Per quanto riguarda la sicurezza sui circuiti sia essi di Formula 1 che di MotoGP, a partire dalla stagione 2022 verranno installati pannelli luminosi super tecnologici su ogni tracciato.

I segnali luminosi sono ormai già un’abitudine nel mondiale di F1, infatti con l’utilizzo di indicatori di smistamento supplementari si è andato a migliorare e consolidare le informazioni delle classiche bandiere segnaletiche.

Con l’ingresso dei pannelli luminosi si andrà oltre le tradizionali segnalazioni con le bandiere, ci saranno infatti, aggiornamenti sul meteo, sulla sicurezza, sulla Virtual Safety Car e se la pitlane è chiusa.

Ora come ora il promoter di F1 ha trasportato questi pannelli da un circuito all’altro, ragion per cui non sono stati installati in modo fisso sulle piste.

Il piano per l’installazione dei pannelli in F1 e in MotoGP

Successivamente ad alcuni confronti che ci sono stati tra gli organi di governo della FIA (Federazione Internazionale dell’Automobile) e della FIM (Federazione Internazionale di Motociclismo), si è poi deciso su un piano per installare i pannelli luminosi sui tracciati. Tutti i pannelli di sicurezza finora adoperati unicamente in Formula 1 saranno messi a disposizione per altre categorie di auto e moto.

Dunque tutti i circuiti FIA di Grado 1 (Formula 1) e quelli FIM di Grado A (MotoGP), dovranno installare i pannelli luminosi cui omologazione scatterà dalla stagione 2022. Si tratta di un’assoluta innovazione per la MotoGP, che ad oggi non ha avuto l’occasione di utilizzarli in conformità.
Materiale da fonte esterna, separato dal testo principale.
(* ===== verification/SeqService.v ===== *)
(** Sequence-number servers over TCP: book-src/sockets/is_seqnum_sv.c and is_seqnum_v2_sv.c with their
    clients, and the solution of an exercise, which differs in little. They read a line with
    readLine() of ReadWrite.v; the second ones set up their sockets with InetSockets.v. *)
From S2P Require Import Prelude CLib Sys ErrorFunctions Calls GetNum ReadWrite InetSockets.
#[local] Open Scope Z_scope.

Definition INT_LEN : nat := 30.
Definition PORT_NUM : bytes := str "50000".
Definition BACKLOG : Z := 50.
(** The sizes of the buffers for the address of a peer. *)
Definition ADDRSTRLEN : nat := 1067.
Definition IS_ADDR_STR_LEN : nat := 4096.

(** The calls of a server beyond those on sockets: accept(), with the address of the peer;
    ignoring SIGPIPE; malloc(). *)
Class ServerOS (S : Type) := {
  sys_accept : Z -> M S (sysres (Z * bytes));
  sys_ignore_sigpipe : M S (sysres unit);
  sys_malloc : Z -> M S (sysres unit)
}.

Section programs.
Context {S : Type} `{HL : HasLibc S} `{HO : InetOS S} `{HV : ServerOS S} `{HR : ReadOS S} `{HW : WriteOS S}.
Context (strerror : Z -> bytes).

(** * Servers *)

(** What is sent for [seqNum]: "%d" shows an unsigned number as a signed one. *)
Definition reply (seqNum : Z) : bytes := snprintf INT_LEN (print_dec (i32 seqNum) ++ [newline]).

(** One connection; [seqNum] is the loop variable. *)
(** Source: book-src/sockets/is_seqnum_sv.c:100-139 (main, loop). *)
Definition serve_round (rfuel addrStrLen : nat) (lfd : Z) (seqNum : Z) : M S (Z + Empty_set) :=
  c ← call (sys_accept lfd);
  match c with
  | None => errMsg strerror (str "accept");; mret (inl seqNum)
  | Some (cfd, claddr) =>
      addrStr ← inetAddressStr claddr addrStrLen;
      printf (str "Connection from " ++ addrStr ++ [newline]);;
      r ← call (readLine rfuel cfd false INT_LEN);
      match r with
      | None | Some (_, None) => call (sys_close cfd);; mret (inl seqNum)
      | Some (_, Some reqLenStr) =>
          let reqLen := atoi reqLenStr in
          if reqLen <=? 0 then call (sys_close cfd);; mret (inl seqNum)
          else
            let seqNumStr := reply seqNum in
            w ← call (sys_write cfd seqNumStr);
            when (negb (bool_decide (w = Some (length seqNumStr)))) (eprintf (str "Error on write"));;
            let seqNum := u32 (seqNum + reqLen) in
            c ← call (sys_close cfd);
            when (bool_decide (c = None)) (errMsg strerror (str "close"));;
            mret (inl seqNum)
      end
  end.
Definition server_loop (fuel rfuel addrStrLen : nat) (lfd : Z) (seqNum : Z) : M S Empty_set := iter fuel (serve_round rfuel addrStrLen lfd) seqNum.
A partire dal 2023, poi, anche il Mondiale Endurance e il Mondiale Superbike dovranno utilizzare i pannelli luminosi.

Il responsabile della FIA per la sicurezza dei circuiti e dei rally, Stuart Robertson, ha dichiarato che questo si tratta di un altro passo importante nella partnership tra FIA e FIM sulla sicurezza dei tracciati. Con il loro utilizzo tutti i campionati che gareggiano su questi circuiti di alto livello possono avere accesso alle più recenti innovazioni in materia di sicurezza.
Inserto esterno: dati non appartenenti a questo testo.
(** The number that the options give, all of them -n. *)
Definition option_n (opts : list (ascii * bytes)) : Z := from_option (fun o => atoi o.2) 10 (last opts).
Lemma readOpts_loop_n n opts s : Forall (fun o => o.1 = "n"%char) opts ->
  readOpts_loop n opts s = (Done (from_option (fun o => atoi o.2) n (last opts)), s).
Proof.
  intros H. revert n. induction H as [|[o a] opts Ho _ IH]; intros n; [done|]. simpl in Ho. subst o. simpl.
  rewrite IH. destruct opts as [|p opts]; [done|]. rewrite last_cons_cons. destruct (last (p :: opts)) eqn:E; [done|]. by apply last_None in E.
Qed.
(** The first option that is not -n ends the program. *)
Lemma readOpts_loop_other n o a opts1 opts2 s : Forall (fun o => o.1 = "n"%char) opts1 -> o <> "n"%char ->
  post (fun _ _ => False) (fun e s' => e = EExit (if ceq o "h" then EXIT_SUCCESS else EXIT_FAILURE) /\ tv s' = tv s)
    (readOpts_loop n (opts1 ++ (o, a) :: opts2) s).
Proof.
  intros H Ho. revert n. induction H as [|[o1 a1] opts Ho1 _ IH]; intros n.
  - simpl. destruct (ceq_spec o "n"); [done|]. destruct (ceq o "h"); unfold c_exit, fflush_stdout, printHelp, printf; munfold; simpl; by rewrite !tv_libc.
  - simpl in Ho1. subst o1. simpl. apply IH.
Qed.

(** C30: tail prints the last n lines of the file, then a newline: the lines in order and whole, all of them
    when there are fewer than n or when n is not positive, the n being that of the last -n, or 10. The file
    has at most 1000 blocks and no null byte. When a call fails, or reads less than a block, the program
    ends with a diagnostic and a failure status. With no file, or with an option that is not -n, nothing is read: the
    program exits, successfully for -h. *)
Theorem tail_correct argv opts s :
  (forall path rest, argv = path :: rest -> Forall (fun o => o.1 = "n"%char) opts ->
    (strlen path < 1000)%nat -> Z.of_nat (length (file s)) <= Z.of_nat MAX_BUFFERS_CNT * bsize -> NUL ∉ file s ->
    post (fun _ => printed s (last_lines (option_n opts) (file s) ++ [newline])) (stops s) (main strerror argv opts s)) /\
  (forall o a opts1 opts2, opts = opts1 ++ (o, a) :: opts2 -> Forall (fun o => o.1 = "n"%char) opts1 -> o <> "n"%char ->
    (forall path, head argv = Some path -> (strlen path < 1000)%nat) ->
    post (fun _ _ => False) (fun e s' => tv s' = tv s /\
      e = EExit (if argv is [] then EXIT_FAILURE else if ceq o "h" then EXIT_SUCCESS else EXIT_FAILURE)) (main strerror argv opts s)) /\
  (argv = [] -> post (fun _ _ => False) (fun e s' => tv s' = tv s /\ e = EExit EXIT_FAILURE) (main strerror argv opts s)).
Proof.
  assert (Hnone : argv = [] -> post (fun _ _ => False) (fun e s' => tv s' = tv s /\ e = EExit EXIT_FAILURE) (main strerror argv opts s)).
  { intros ->. unfold main, readOpts, c_exit, fflush_stdout, printHelp, printf. munfold. simpl. by rewrite !tv_libc. }
  split_and!; [| |done].
  - intros path rest -> Hopts Hlen Hmax Hnul. unfold main, readOpts. destruct (Nat.leb_spec 1000 (strlen path)); [lia|].
    rewrite bind_bind, (bind_done _ _ _ _ _ (readOpts_loop_n 10 opts s Hopts)). by apply tail_spec.
  - intros o a opts1 opts2 -> Hopts Ho Hlen. destruct argv as [|path rest]; [by apply Hnone|].
    unfold main, readOpts. destruct (Nat.leb_spec 1000 (strlen path)); [specialize (Hlen path eq_refl); lia|].
    rewrite bind_bind. apply post_bind. eapply post_mono; [| |exact (readOpts_loop_other 10 o a opts1 opts2 s Hopts Ho)]; [done|].
    by intros e s' [-> ->].
Qed.
End proofs.

(** * A run *)

(** One file, in blocks of three bytes. *)
Definition toy : Type := libc * tview.
#[export] Instance toy_tail : TailOS toy := {
  sys_open _ s := (Done (SOk 3), s);
  sys_bsize _ s := (Done (SOk 3), s);
  sys_seek_end _ s := let n := Z.of_nat (length (content s.2)) in (Done (SOk n), (s.1, TView (content s.2) n));
  sys_seek_set _ p s := (Done (SOk p), (s.1, TView (content s.2) p));
  sys_malloc _ s := (Done (SOk tt), s)
}.
#[export] Instance toy_read : ReadOS toy := fun _ n s =>
  let bs := take n (drop (Z.to_nat (pos s.2)) (content s.2)) in
  (Done (SOk bs), (s.1, TView (content s.2) (pos s.2 + Z.of_nat (length bs)))).
#[export, refine] Instance toy_spec : TailSpec toy := {| tv := snd; bsize := 3 |}.
Proof.
  - lia.
  - done.
  - done.
  - intros fd s. split; [|done]. by intros b [= <-].
  - intros fd s. split_and!; [done|done|]. by intros p [= <-].
  - intros fd p s. split_and!; done.
  - done.
  - intros fd n s. split_and!; [done|done|]. intros bs [= <-]. simpl. generalize (drop (Z.to_nat (pos s.2)) (content s.2)). intros l.
    rewrite length_take. destruct (Nat.min_spec n (length l)) as [[_ ->]|[? ->]]; [done|]. by rewrite !take_ge by lia.
Defined.

Definition abc : toy := (libc0, TView (str "one" ++ [newline] ++ str "two" ++ [newline] ++ str "three" ++ [newline]) 0).
Lemma tail_correct_witness :
  post (fun _ => printed abc (str "two" ++ [newline] ++ str "three" ++ [newline] ++ [newline])) (stops file abc)
    (main (fun _ => []) [str "f"] [("n"%char, str "2")] abc) /\
  post (fun _ _ => False) (fun e s' => tv s' = tv abc /\ e = EExit EXIT_SUCCESS) (main (fun _ => []) [str "f"] [("h"%char, [])] abc).
Proof.
  split.
  - refine (proj1 (tail_correct (fun _ => []) [str "f"] [("n"%char, str "2")] abc) (str "f") [] eq_refl _ _ _ _).
    + by repeat constructor.
    + apply Nat.ltb_lt. by vm_compute.
    + apply Z.leb_le. by vm_compute.
    + apply (bool_decide_unpack _). by vm_compute.
  - refine (proj1 (proj2 (tail_correct (fun _ => []) [str "f"] [("h"%char, [])] abc)) "h"%char [] [] [] eq_refl _ _ _).
    + constructor.
    + done.
    + intros path [= <-]. apply Nat.ltb_lt. by vm_compute.
Defined.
Il direttore della commissione gare in circuito della FIM, Franck Vayssié, ha poi aggiunto che la FIM e la FIA condividono un forte legame in termini di sicurezza e questo rafforza ancora di più la cooperazione. Inoltre, prosegue Vayssié, che rendere obbligatori questi pannelli luminosi nei circuiti FIM che ospitano la MotoGP, la SBK ed il Mondiale Endurance, contribuirà a garantire i più alti livelli di sicurezza per tutte le serie che gareggeranno su questi tracciati ad alto livello.